** Brief **
Lines below starting with the line with "(** A date matches" and going on through the line with "existsb (silver_to_gold.datetime_eqb (Some" must be output exactly; the rest of the records must be left out.

** Source material **
=======
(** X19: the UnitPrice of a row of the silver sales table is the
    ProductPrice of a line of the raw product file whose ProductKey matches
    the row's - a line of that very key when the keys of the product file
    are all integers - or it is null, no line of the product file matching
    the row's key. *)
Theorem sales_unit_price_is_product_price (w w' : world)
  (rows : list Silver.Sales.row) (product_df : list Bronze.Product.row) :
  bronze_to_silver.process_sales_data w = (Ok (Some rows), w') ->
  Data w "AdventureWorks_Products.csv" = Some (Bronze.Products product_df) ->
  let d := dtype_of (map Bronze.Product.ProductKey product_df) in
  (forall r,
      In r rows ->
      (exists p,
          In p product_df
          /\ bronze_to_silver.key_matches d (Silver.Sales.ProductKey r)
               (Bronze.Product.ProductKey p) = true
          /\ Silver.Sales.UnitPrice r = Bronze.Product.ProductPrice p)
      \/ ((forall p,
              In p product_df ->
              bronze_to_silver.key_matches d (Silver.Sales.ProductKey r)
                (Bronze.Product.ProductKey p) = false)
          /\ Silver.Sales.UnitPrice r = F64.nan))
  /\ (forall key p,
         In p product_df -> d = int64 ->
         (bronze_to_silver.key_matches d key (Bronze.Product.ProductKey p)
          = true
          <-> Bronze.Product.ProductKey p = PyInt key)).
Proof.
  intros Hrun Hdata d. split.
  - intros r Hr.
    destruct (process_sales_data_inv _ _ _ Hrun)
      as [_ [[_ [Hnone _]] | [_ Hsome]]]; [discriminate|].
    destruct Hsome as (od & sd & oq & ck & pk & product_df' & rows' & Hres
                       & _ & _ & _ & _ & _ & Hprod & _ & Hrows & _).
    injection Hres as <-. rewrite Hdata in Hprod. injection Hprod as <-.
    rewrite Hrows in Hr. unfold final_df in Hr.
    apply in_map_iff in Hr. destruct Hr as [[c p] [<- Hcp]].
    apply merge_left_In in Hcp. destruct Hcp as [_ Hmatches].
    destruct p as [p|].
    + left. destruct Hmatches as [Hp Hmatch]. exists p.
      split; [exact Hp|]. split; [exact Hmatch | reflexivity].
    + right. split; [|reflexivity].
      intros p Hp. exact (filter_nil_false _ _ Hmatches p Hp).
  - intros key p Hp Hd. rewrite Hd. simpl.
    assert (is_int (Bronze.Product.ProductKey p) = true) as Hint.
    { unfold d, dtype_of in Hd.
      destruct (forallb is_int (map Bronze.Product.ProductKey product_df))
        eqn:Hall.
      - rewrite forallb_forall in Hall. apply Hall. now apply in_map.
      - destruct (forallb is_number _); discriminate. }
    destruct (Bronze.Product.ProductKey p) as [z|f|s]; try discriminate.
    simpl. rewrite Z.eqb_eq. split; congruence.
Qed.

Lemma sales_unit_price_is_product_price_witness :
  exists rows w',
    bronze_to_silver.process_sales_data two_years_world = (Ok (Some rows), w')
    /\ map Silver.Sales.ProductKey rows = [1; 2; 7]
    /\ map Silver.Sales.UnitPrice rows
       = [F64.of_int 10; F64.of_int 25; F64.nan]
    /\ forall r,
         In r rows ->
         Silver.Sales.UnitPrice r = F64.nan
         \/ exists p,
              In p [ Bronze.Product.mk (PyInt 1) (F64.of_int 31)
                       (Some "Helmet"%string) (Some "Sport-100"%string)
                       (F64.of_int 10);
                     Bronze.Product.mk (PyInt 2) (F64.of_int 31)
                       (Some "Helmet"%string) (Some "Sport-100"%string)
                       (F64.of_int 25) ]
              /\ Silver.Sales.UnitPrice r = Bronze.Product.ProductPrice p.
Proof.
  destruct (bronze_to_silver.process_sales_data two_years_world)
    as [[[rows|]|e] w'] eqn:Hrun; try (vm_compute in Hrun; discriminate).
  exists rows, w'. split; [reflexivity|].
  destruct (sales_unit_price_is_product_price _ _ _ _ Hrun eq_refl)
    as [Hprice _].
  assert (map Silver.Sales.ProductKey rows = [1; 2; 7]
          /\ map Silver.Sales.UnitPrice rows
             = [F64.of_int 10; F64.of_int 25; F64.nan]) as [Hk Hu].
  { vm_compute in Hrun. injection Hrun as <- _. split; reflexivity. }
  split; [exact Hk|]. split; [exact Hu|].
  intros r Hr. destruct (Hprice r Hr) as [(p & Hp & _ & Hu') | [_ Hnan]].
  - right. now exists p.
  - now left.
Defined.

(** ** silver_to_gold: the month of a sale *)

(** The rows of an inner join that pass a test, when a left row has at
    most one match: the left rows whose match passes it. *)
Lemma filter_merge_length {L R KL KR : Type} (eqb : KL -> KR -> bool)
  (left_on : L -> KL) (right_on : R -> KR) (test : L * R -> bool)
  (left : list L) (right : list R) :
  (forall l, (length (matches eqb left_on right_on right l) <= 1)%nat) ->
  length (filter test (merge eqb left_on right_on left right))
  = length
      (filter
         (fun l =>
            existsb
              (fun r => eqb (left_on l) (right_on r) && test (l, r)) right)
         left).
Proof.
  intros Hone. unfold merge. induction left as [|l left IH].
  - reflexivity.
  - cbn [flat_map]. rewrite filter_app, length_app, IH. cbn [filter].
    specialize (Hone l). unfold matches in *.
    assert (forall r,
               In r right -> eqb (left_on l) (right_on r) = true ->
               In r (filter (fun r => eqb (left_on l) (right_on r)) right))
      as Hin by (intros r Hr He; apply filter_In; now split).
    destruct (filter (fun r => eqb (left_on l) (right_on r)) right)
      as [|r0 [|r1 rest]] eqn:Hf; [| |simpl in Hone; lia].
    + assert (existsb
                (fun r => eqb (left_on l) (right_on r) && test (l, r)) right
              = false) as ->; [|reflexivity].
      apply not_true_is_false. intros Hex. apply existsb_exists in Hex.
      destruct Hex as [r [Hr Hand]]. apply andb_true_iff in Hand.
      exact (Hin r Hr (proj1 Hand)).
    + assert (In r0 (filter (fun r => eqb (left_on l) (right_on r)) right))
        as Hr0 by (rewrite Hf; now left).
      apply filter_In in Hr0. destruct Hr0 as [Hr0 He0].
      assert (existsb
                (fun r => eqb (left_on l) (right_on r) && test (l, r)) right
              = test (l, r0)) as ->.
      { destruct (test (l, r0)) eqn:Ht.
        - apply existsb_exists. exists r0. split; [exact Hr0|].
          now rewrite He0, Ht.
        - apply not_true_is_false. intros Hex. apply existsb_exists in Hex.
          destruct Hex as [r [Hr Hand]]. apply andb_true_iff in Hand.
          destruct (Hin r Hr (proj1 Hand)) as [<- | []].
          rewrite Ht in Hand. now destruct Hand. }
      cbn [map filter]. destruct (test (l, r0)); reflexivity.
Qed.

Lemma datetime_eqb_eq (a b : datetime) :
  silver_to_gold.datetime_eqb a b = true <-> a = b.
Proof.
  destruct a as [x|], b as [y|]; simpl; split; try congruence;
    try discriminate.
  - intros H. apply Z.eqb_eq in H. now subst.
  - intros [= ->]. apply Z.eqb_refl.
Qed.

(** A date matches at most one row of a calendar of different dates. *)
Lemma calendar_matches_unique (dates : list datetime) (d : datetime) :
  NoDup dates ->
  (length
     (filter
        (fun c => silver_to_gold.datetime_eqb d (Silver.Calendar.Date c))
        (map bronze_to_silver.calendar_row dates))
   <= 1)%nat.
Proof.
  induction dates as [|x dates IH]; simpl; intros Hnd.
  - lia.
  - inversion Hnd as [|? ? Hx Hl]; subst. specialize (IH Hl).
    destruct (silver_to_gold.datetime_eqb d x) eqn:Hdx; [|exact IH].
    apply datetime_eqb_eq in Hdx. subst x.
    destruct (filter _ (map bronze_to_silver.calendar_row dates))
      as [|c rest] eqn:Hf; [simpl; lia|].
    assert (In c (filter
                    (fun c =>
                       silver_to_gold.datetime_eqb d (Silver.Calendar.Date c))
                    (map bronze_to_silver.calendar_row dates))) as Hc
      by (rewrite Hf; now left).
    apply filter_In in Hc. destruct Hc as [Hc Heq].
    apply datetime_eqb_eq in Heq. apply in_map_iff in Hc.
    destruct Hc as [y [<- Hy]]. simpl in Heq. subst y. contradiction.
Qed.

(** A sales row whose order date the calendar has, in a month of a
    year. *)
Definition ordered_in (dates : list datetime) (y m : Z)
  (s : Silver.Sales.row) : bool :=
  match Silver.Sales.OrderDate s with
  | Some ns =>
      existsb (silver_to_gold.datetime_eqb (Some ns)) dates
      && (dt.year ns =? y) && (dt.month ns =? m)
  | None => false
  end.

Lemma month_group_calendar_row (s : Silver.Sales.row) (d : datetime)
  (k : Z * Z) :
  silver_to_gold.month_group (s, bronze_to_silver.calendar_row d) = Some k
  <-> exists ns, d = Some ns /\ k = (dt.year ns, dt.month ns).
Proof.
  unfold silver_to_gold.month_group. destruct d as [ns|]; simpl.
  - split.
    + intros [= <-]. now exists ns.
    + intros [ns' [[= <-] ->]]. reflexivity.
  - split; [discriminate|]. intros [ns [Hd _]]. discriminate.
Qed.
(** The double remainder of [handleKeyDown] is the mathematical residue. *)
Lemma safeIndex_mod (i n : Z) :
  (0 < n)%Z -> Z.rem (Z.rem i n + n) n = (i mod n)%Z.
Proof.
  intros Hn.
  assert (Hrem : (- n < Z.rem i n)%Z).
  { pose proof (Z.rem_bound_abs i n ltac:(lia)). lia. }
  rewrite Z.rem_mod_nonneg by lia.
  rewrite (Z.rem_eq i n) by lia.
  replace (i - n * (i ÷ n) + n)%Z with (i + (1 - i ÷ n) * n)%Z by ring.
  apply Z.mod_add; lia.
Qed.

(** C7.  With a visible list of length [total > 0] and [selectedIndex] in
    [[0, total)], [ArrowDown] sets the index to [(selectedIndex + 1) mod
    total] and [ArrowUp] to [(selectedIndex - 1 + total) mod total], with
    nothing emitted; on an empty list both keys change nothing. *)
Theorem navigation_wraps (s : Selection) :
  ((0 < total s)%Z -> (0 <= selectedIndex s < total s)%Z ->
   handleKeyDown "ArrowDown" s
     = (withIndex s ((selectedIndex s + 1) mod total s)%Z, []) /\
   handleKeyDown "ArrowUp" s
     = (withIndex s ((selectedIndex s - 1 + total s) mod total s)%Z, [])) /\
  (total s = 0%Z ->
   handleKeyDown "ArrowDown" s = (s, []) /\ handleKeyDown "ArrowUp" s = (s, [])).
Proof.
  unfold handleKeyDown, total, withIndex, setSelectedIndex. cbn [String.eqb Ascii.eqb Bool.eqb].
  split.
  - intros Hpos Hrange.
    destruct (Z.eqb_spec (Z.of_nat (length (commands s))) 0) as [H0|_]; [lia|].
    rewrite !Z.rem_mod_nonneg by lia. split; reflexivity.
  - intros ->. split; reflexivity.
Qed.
=======
** Answer **
(** A date matches at most one row of a calendar of different dates. *)
Lemma calendar_matches_unique (dates : list datetime) (d : datetime) :
  NoDup dates ->
  (length
     (filter
        (fun c => silver_to_gold.datetime_eqb d (Silver.Calendar.Date c))
        (map bronze_to_silver.calendar_row dates))
   <= 1)%nat.
Proof.
  induction dates as [|x dates IH]; simpl; intros Hnd.
  - lia.
  - inversion Hnd as [|? ? Hx Hl]; subst. specialize (IH Hl).
    destruct (silver_to_gold.datetime_eqb d x) eqn:Hdx; [|exact IH].
    apply datetime_eqb_eq in Hdx. subst x.
    destruct (filter _ (map bronze_to_silver.calendar_row dates))
      as [|c rest] eqn:Hf; [simpl; lia|].
    assert (In c (filter
                    (fun c =>
                       silver_to_gold.datetime_eqb d (Silver.Calendar.Date c))
                    (map bronze_to_silver.calendar_row dates))) as Hc
      by (rewrite Hf; now left).
    apply filter_In in Hc. destruct Hc as [Hc Heq].
    apply datetime_eqb_eq in Heq. apply in_map_iff in Hc.
    destruct Hc as [y [<- Hy]]. simpl in Heq. subst y. contradiction.
Qed.

(** A sales row whose order date the calendar has, in a month of a
    year. *)
Definition ordered_in (dates : list datetime) (y m : Z)
  (s : Silver.Sales.row) : bool :=
  match Silver.Sales.OrderDate s with
  | Some ns =>
      existsb (silver_to_gold.datetime_eqb (Some ns)) dates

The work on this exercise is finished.